Extract precisely the lines of the entries below, from the first line through the line containing "DecodeFailed (s : string)".
═══ MATERIAL PROVIDED
(* ===== verification/Patch.v ===== *)
(** * Patches: JSON merge patch, JSON patch, status merge

    Model of [crates/common/src/patch.rs] but for the strategic merge patch
    (which is [StrategicMerge]): the patch types, JSON pointers, [apply_merge_patch],
    the six JSON patch operations and [apply_json_patch], and [deep_merge_objects].

    A [&mut Value] obtained by [get_mut_value] is the value it points to together
    with the function that writes a new value there.  [Vec::insert] panics past
    the end of the vector: the operations that reach it return an [option], [None]
    for the panic.  The derived decoder of a JSON patch document is [serde]'s and
    is a parameter. *)

From Stdlib Require Import Ascii.
From stdpp Require Import strings pretty.
From S2P Require Import Prelude RustText Quantity BTree Json.

#[local] Set Warnings "-register-all".
#[local] Open Scope rust_scope.

(** ** Types *)

Inductive PatchType := StrategicMergePatch | JsonMergePatch | JsonPatch.

#[export] Instance PatchType_eq_dec : EqDecision PatchType.
Proof. solve_decision. Defined.

Inductive PatchError :=
| UnsupportedContentType (s : string)
| InvalidPatch (s : string)
| DecodeFailed (s : string)
| OperationFailed (s : string)
| RequestEntityTooLarge (s : string)
| BadRequest (s : string)
| Uninterpreted (s : string)
| UnprocessableEntity (s : string)
| PathNotFound (s : string)
| JsonError (s : string)
| ResourceVersionConflict.

#[export] Instance PatchError_eq_dec : EqDecision PatchError.
Proof. solve_decision. Defined.

Inductive JsonPatchOp := Add | Remove | Replace | Move | Copy | Test.

Record JsonPatchOperation := mkJsonPatchOperation {
  op : JsonPatchOp;
  path : string;
  value : option Json;
  from : option string
}.

(** A call that may panic: [None] is the panic. *)
Definition outcome (A : Type) : Type := option (result A PatchError).

Notation "'attempt' x <- c ; k" :=
  (match c with Some (Ok x) => k | Some (Err e) => Some (Err e) | None => None end)
  (at level 100, x pattern, c at level 200, k at level 200, right associativity) : rust_scope.

Definition from_content_type (content_type : string) : result PatchType PatchError :=
  if decide (content_type = "application/strategic-merge-patch+json") then Ok StrategicMergePatch
  else if decide (content_type = "application/merge-patch+json") then Ok JsonMergePatch
  else if decide (content_type = "application/json-patch+json") then Ok JsonPatch
  else Err (UnsupportedContentType content_type).

Definition content_type (t : PatchType) : string :=
  match t with
  | StrategicMergePatch => "application/strategic-merge-patch+json"
  | JsonMergePatch => "application/merge-patch+json"
  | JsonPatch => "application/json-patch+json"
  end.

(** ** Values *)

Definition is_null (v : Json) : bool := match v with JNull => true | _ => false end.
Definition is_object (v : Json) : bool := match v with JObject _ => true | _ => false end.
Definition is_array (v : Json) : bool := match v with JArray _ => true | _ => false end.
Definition as_str (v : Json) : option string := match v with JString s => Some s | _ => None end.

(** [value.get(key)] with a string index. *)
Definition get (key : string) (v : Json) : option Json :=
  match v with JObject m => obj_get key m | _ => None end.

(** [obj[key]] of a member that is there. *)
Definition member (key : string) (m : list (string * Json)) : Json := default JNull (obj_get key m).

(** [Value]'s [==] on numbers compares floats, so the two zeros are equal. *)
Fixpoint fold_zero (v : Json) : Json :=
  match v with
  | JNumber t => if decide (t = "-0.0") then JNumber "0.0" else v
  | JArray l => JArray (map fold_zero l)
  | JObject m => JObject (map (fun kv => (kv.1, fold_zero kv.2)) m)
  | _ => v
  end.

Definition value_eqb (v w : Json) : bool := json_eqb (fold_zero v) (fold_zero w).

(** [list.contains(v)]. *)
Definition json_contains (l : list Json) (v : Json) : bool := existsb (value_eqb v) l.

(** ** Pointers *)

(** [s.replace("xy", "r")], a pattern of two characters replaced by one. *)
Fixpoint replace2 (x y r : Ascii.ascii) (s : string) : string :=
  match s with
  | EmptyString => EmptyString
  | String a s' =>
      match s' with
      | String b s'' =>
          if decide (a = x /\ b = y) then String r (replace2 x y r s'')
          else String a (replace2 x y r s')
      | EmptyString => s
      end
  end.

Definition tilde : Ascii.ascii := Ascii.ascii_of_nat 126.

Definition unescape_token (token : string) : string :=
  replace2 tilde "0"%char tilde (replace2 tilde "1"%char slash token).

(** [s.starts_with('/')]. *)
Definition starts_with_slash (s : string) : bool :=
  match s with String a _ => bool_decide (a = slash) | EmptyString => false end.

(** [&s[1..]]. *)
Definition tail_string (s : string) : string :=
  match s with String _ s' => s' | EmptyString => "" end.

(** [s.trim_start_matches('/')]. *)
Fixpoint trim_start_slash (s : string) : string :=
  match s with
  | String a s' => if decide (a = slash) then trim_start_slash s' else s
  | EmptyString => ""
  end.

(** The text before and after the last occurrence of [c]. *)
Fixpoint rsplit_once (c : Ascii.ascii) (s : string) : option (string * string) :=
  match s with
  | EmptyString => None
  | String a s' =>
      match rsplit_once c s' with
      | Some (l, r) => Some (String a l, r)
      | None => if decide (a = c) then Some ("", s') else None
      end
  end.

(** [s.parse::<usize>()]. *)
Definition parse_usize (s : string) : option Z :=
  let ds := match s with
            | String c s' => if decide (c = "+"%char) then s' else s
            | EmptyString => s
            end in
  if all_digits ds then
    let v := dec_value 0 ds in if decide (v < 2 ^ 64)%Z then Some v else None
  else None.

(** [arr.get(index)]. *)
Definition vec_get {A} (l : list A) (i : Z) : option A :=
  if decide (i < Z.of_nat (length l))%Z then l !! Z.to_nat i else None.

Fixpoint field_path_parts (out : string) (parts : list string) : string :=
  match parts with
  | [] => out
  | part :: parts =>
      let unescaped := unescape_token part in
      match parse_usize unescaped with
      | Some _ => field_path_parts (out +:+ "[" +:+ unescaped +:+ "]") parts
      | None =>
          field_path_parts ((if decide (out = "") then out else out +:+ ".") +:+ unescaped) parts
      end
  end.

Definition json_pointer_to_field_path (ptr : string) : string :=
  if decide (ptr = "" \/ ptr = "/") then ""
  else field_path_parts "" (split_char slash (trim_start_slash ptr)).

Definition must_start (path : string) : PatchError :=
  InvalidPatch ("Path must start with '/': " +:+ path).

Definition parse_path (path : string) : result (list string) PatchError :=
  if starts_with_slash path then Ok (unescape_token <$> split_char slash (tail_string path))
  else Err (must_start path).

Definition split_path (path : string) : result (string * string) PatchError :=
  if starts_with_slash path then
    if decide (path = "/") then Err (InvalidPatch "Cannot split root path")
    else match rsplit_once slash path with
         | Some (l, r) => Ok (if decide (l = "") then "/" else l, unescape_token r)
         | None => Err (must_start path)
         end
  else Err (must_start path).

Definition invalid_index (part : string) : PatchError :=
  InvalidPatch ("Invalid array index: " +:+ part).

Definition out_of_bounds (i : Z) : PatchError :=
  OperationFailed ("Array index out of bounds: " +:+ pretty i).

(** ** Reading and writing at a pointer *)

(** The loop of [get_value]. *)
Fixpoint get_parts (path : string) (parts : list string) (current : Json) : result Json PatchError :=
  match parts with
  | [] => Ok current
  | part :: parts =>
      match current with
      | JObject obj =>
          match obj_get part obj with
          | Some v => get_parts path parts v
          | None => Err (OperationFailed ("Path not found: " +:+ path))
          end
      | JArray arr =>
          match parse_usize part with
          | None => Err (invalid_index part)
          | Some index =>
              match vec_get arr index with
              | Some v => get_parts path parts v
              | None => Err (out_of_bounds index)
              end
          end
      | _ => Err (OperationFailed ("Cannot traverse non-object/array at path: " +:+ path))
      end
  end.

Definition get_value (v : Json) (path : string) : result Json PatchError :=
  if decide (path = "" \/ path = "/") then Ok v
  else try parts <- parse_path path; get_parts path parts v.
(* ===== verification/PatchMeta.v ===== *)
(** * Strategic merge: error texts and field metadata

    Model of [crates/common/src/patch/mergepatch.rs] (the Go texts of the errors)
    and of [crates/common/src/patch/meta.rs] (the patch strategy and merge key of
    every field of the built-in kinds).  [patch_meta.json], which the metadata is
    read from, is data: every theorem holds for every table. *)

From stdpp Require Import strings pretty.
From S2P Require Import Prelude RustText Quantity BTree Json Patch.

#[local] Open Scope rust_scope.

(** The text functions whose tables are the standard library's: the float format
    of [go_number_v], and [str::to_lowercase]. *)
Class PatchText := {
  go_float : string -> string;
  to_lowercase : string -> string
}.

(** ** [mergepatch.rs] *)

(** [n.is_i64() || n.is_u64()]: the text of a float has a point or an exponent. *)
Definition is_integer (text : string) : bool :=
  all_digits (match text with
              | String c s => if decide (c = Ascii.ascii_of_nat 45) then s else text
              | EmptyString => text
              end).

Definition GO_SLICE : string := "[]interface {}".
Definition GO_MAP : string := "map[string]interface {}".

Definition go_type_name (v : Json) : option string :=
  match v with
  | JNull => None
  | JBool _ => Some "bool"
  | JNumber n => Some (if is_integer n then "int64" else "float64")
  | JString _ => Some "string"
  | JArray _ => Some GO_SLICE
  | JObject _ => Some GO_MAP
  end.

Inductive Verb := V | S_.

#[export] Instance Verb_eq_dec : EqDecision Verb.
Proof. solve_decision. Defined.

Section GoText.
Context `{!PatchText}.

Definition go_number_v (n : string) : string := if is_integer n then n else go_float n.

(** A scalar under the verb; [ty] is its Go type. *)
Definition go_scalar (verb : Verb) (ty rendered : string) : string :=
  match verb with V => rendered | S_ => "%!s(" +:+ ty +:+ "=" +:+ rendered +:+ ")" end.

(** The keys of a [Map] are already sorted. *)
Fixpoint go_fmt (verb : Verb) (top : bool) (v : Json) : string :=
  match v with
  | JNull => if top && bool_decide (verb = S_) then "%!s(<nil>)" else "<nil>"
  | JString s => s
  | JArray items => "[" +:+ join " " (map (go_fmt verb false) items) +:+ "]"
  | JObject m =>
      "map[" +:+ join " " (map (fun kv => kv.1 +:+ ":" +:+ go_fmt verb false kv.2) m) +:+ "]"
  | JBool b => go_scalar verb "bool" (if b then "true" else "false")
  | JNumber n => go_scalar verb (if is_integer n then "int64" else "float64") (go_number_v n)
  end.

Definition go_fmt_v (v : Json) : string := go_fmt V true v.

Definition err_no_merge_key (m : Json) (k : string) : string :=
  "map: " +:+ go_fmt_v m +:+ " does not contain declared merge key: " +:+ k.

Definition err_bad_arg_type (expected : string) (actual : Json) : string :=
  "expected a " +:+ expected +:+ ", but received a " +:+ default "%!s(<nil>)" (go_type_name actual).

Definition err_bad_patch_type (t m : Json) : string :=
  "unknown patch type: " +:+ go_fmt S_ true t +:+ " in map: " +:+ go_fmt_v m.
End GoText.

(** ** [meta.rs] *)

Record FieldMeta := mkFieldMeta {
  strategies : list string;
  merge_key : string
}.

Inductive Ty :=
| Struct (d : string)
| Slice (e : Ty)
| Map_
| Prim (k : string).

Definition colon : Ascii.ascii := Ascii.ascii_of_nat 58.
Definition comma : Ascii.ascii := Ascii.ascii_of_nat 44.
Definition dot : Ascii.ascii := Ascii.ascii_of_nat 46.

(** [Ty::parse]; every recursive call is on a shorter text. *)
Fixpoint ty_parse_loop (fuel : nat) (s : string) : Ty :=
  match fuel, split_once colon s with
  | S fuel, Some (p, r) =>
      if decide (p = "S") then Struct r
      else if decide (p = "L") then Slice (ty_parse_loop fuel r)
      else if decide (p = "M") then Map_
      else Prim r
  | _, _ => Prim s
  end.

Definition ty_parse (s : string) : Ty := ty_parse_loop (String.length s) s.

Definition ty_kind (t : Ty) : string :=
  match t with Struct _ => "struct" | Slice _ => "slice" | Map_ => "map" | Prim k => k end.

Record Field := mkField { field_name : string; field_ty : Ty; field_meta : FieldMeta }.

Record Defs := mkDefs {
  defs : gmap string (list Field);
  gvk : gmap string string
}.

(** [spec.get(i).and_then(Value::as_str).unwrap_or("")]. *)
Definition spec_str (spec : Json) (i : nat) : string :=
  default "" (match spec with JArray l => l !! i ≫= as_str | _ => None end).

Definition field_of (f : string) (spec : Json) : Field :=
  mkField f (ty_parse (spec_str spec 0))
    (mkFieldMeta (split_char comma (spec_str spec 1)) (spec_str spec 2)).

(** [Defs::from_json] after [serde_json::from_str]. *)
Definition defs_from_json (v : Json) : Defs :=
  mkDefs
    (match get "defs" v with
     | Some (JObject m) =>
         foldl (fun out kv => <[kv.1 := map (fun fs => field_of fs.1 fs.2) (object_or_empty kv.2)]> out) ∅ m
     | _ => ∅
     end)
    (match get "gvk" v with
     | Some (JObject m) =>
         foldl (fun out kv => match as_str kv.2 with Some d => <[kv.1 := d]> out | None => out end) ∅ m
     | _ => ∅
     end).

Record PatchSchema := mkPatchSchema { schema_defs : Defs; schema_ty : Ty }.

(** [Defs::embedded()]: the table of [patch_meta.json]. *)
Class EmbeddedDefs := embedded : Defs.

Definition for_kind `{!EmbeddedDefs} (group version kind : string) : option PatchSchema :=
  def ← gvk embedded !! (group +:+ "/" +:+ version +:+ "/" +:+ kind);
  Some (mkPatchSchema embedded (Struct def)).

Definition for_object `{!EmbeddedDefs} (obj : Json) : option PatchSchema :=
  api_version ← get "apiVersion" obj ≫= as_str;
  kind ← get "kind" obj ≫= as_str;
  let '(group, version) := default ("", api_version) (split_once slash api_version) in
  for_kind group version kind.

Definition schema_name (s : PatchSchema) : string := ty_kind (schema_ty s).

Section Lookup.
Context `{!PatchText, !TextFormat}.

(** [def.rsplit('.').next().unwrap_or(def)]. *)
Definition last_segment (def : string) : string :=
  match rsplit_once dot def with Some (_, r) => r | None => def end.

Definition lookup_field (s : PatchSchema) (key : string) : result (Ty * FieldMeta) string :=
  match schema_ty s with
  | Struct def =>
      let fields := default [] (defs (schema_defs s) !! def) in
      let found :=
        match list_find (fun f => field_name f = key) fields with
        | Some (_, f) => Some f
        | None => snd <$> list_find (fun f => to_lowercase (field_name f) = to_lowercase key) fields
        end in
      match found with
      | Some f => Ok (field_ty f, field_meta f)
      | None => Err ("unable to find api field in struct " +:+ last_segment def
                     +:+ " for the json field " +:+ debug_str key)
      end
  | t => Err ("merging an object in json but data type is not struct, instead is: " +:+ ty_kind t)
  end.

Definition lookup_struct (s : PatchSchema) (key : string) : result (PatchSchema * FieldMeta) string :=
  try (ty, meta) <- lookup_field s key;
  Ok (mkPatchSchema (schema_defs s) ty, meta).

Definition lookup_slice (s : PatchSchema) (key : string) : result (PatchSchema * FieldMeta) string :=
  try (ty, meta) <- lookup_field s key;
  match ty with
  | Slice (Slice _) => Err "unexpected slice of slice"
  | Slice elem => Ok (mkPatchSchema (schema_defs s) elem, meta)
  | other => Err ("expected slice or array type, but got: " +:+ ty_kind other)
  end.
End Lookup.

(** ** Parsing a type needs no more fuel than its text is long *)

Lemma split_once_shorter c s p r : split_once c s = Some (p, r) -> String.length r < String.length s.
Proof.
  intros H. apply split_once_inv in H as [-> _]. rewrite string_length_append. simpl. lia.
Qed.

Lemma ty_parse_fuel fuel s : String.length s <= fuel -> ty_parse_loop fuel s = ty_parse s.
Proof.
  unfold ty_parse. revert s. assert (forall n m s, String.length s <= n -> String.length s <= m ->
    ty_parse_loop n s = ty_parse_loop m s) as H.
  { induction n as [|n IH]; intros [|m] s Hn Hm; simpl; destruct (split_once colon s) as [[p r]|] eqn:E; try done.
    all: pose proof (split_once_shorter _ _ _ _ E); try lia.
    by rewrite (IH m); [lia|lia|]. }
  intros s Hs. by apply H.
Qed.

(** A slice of a slice of structs, as the table writes it. *)
Example ty_parse_slices : ty_parse "L:L:S:io.k8s.Pod" = Slice (Slice (Struct "io.k8s.Pod")).
Proof. reflexivity. Qed.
══════
- [SOLUTION TO THIS TASK]:
(* ===== verification/Patch.v ===== *)
(** * Patches: JSON merge patch, JSON patch, status merge

    Model of [crates/common/src/patch.rs] but for the strategic merge patch
    (which is [StrategicMerge]): the patch types, JSON pointers, [apply_merge_patch],
    the six JSON patch operations and [apply_json_patch], and [deep_merge_objects].

    A [&mut Value] obtained by [get_mut_value] is the value it points to together
    with the function that writes a new value there.  [Vec::insert] panics past
    the end of the vector: the operations that reach it return an [option], [None]
    for the panic.  The derived decoder of a JSON patch document is [serde]'s and
    is a parameter. *)

From Stdlib Require Import Ascii.
From stdpp Require Import strings pretty.
From S2P Require Import Prelude RustText Quantity BTree Json.

#[local] Set Warnings "-register-all".
#[local] Open Scope rust_scope.

(** ** Types *)

Inductive PatchType := StrategicMergePatch | JsonMergePatch | JsonPatch.

#[export] Instance PatchType_eq_dec : EqDecision PatchType.
Proof. solve_decision. Defined.

Inductive PatchError :=
| UnsupportedContentType (s : string)
| InvalidPatch (s : string)
| DecodeFailed (s : string)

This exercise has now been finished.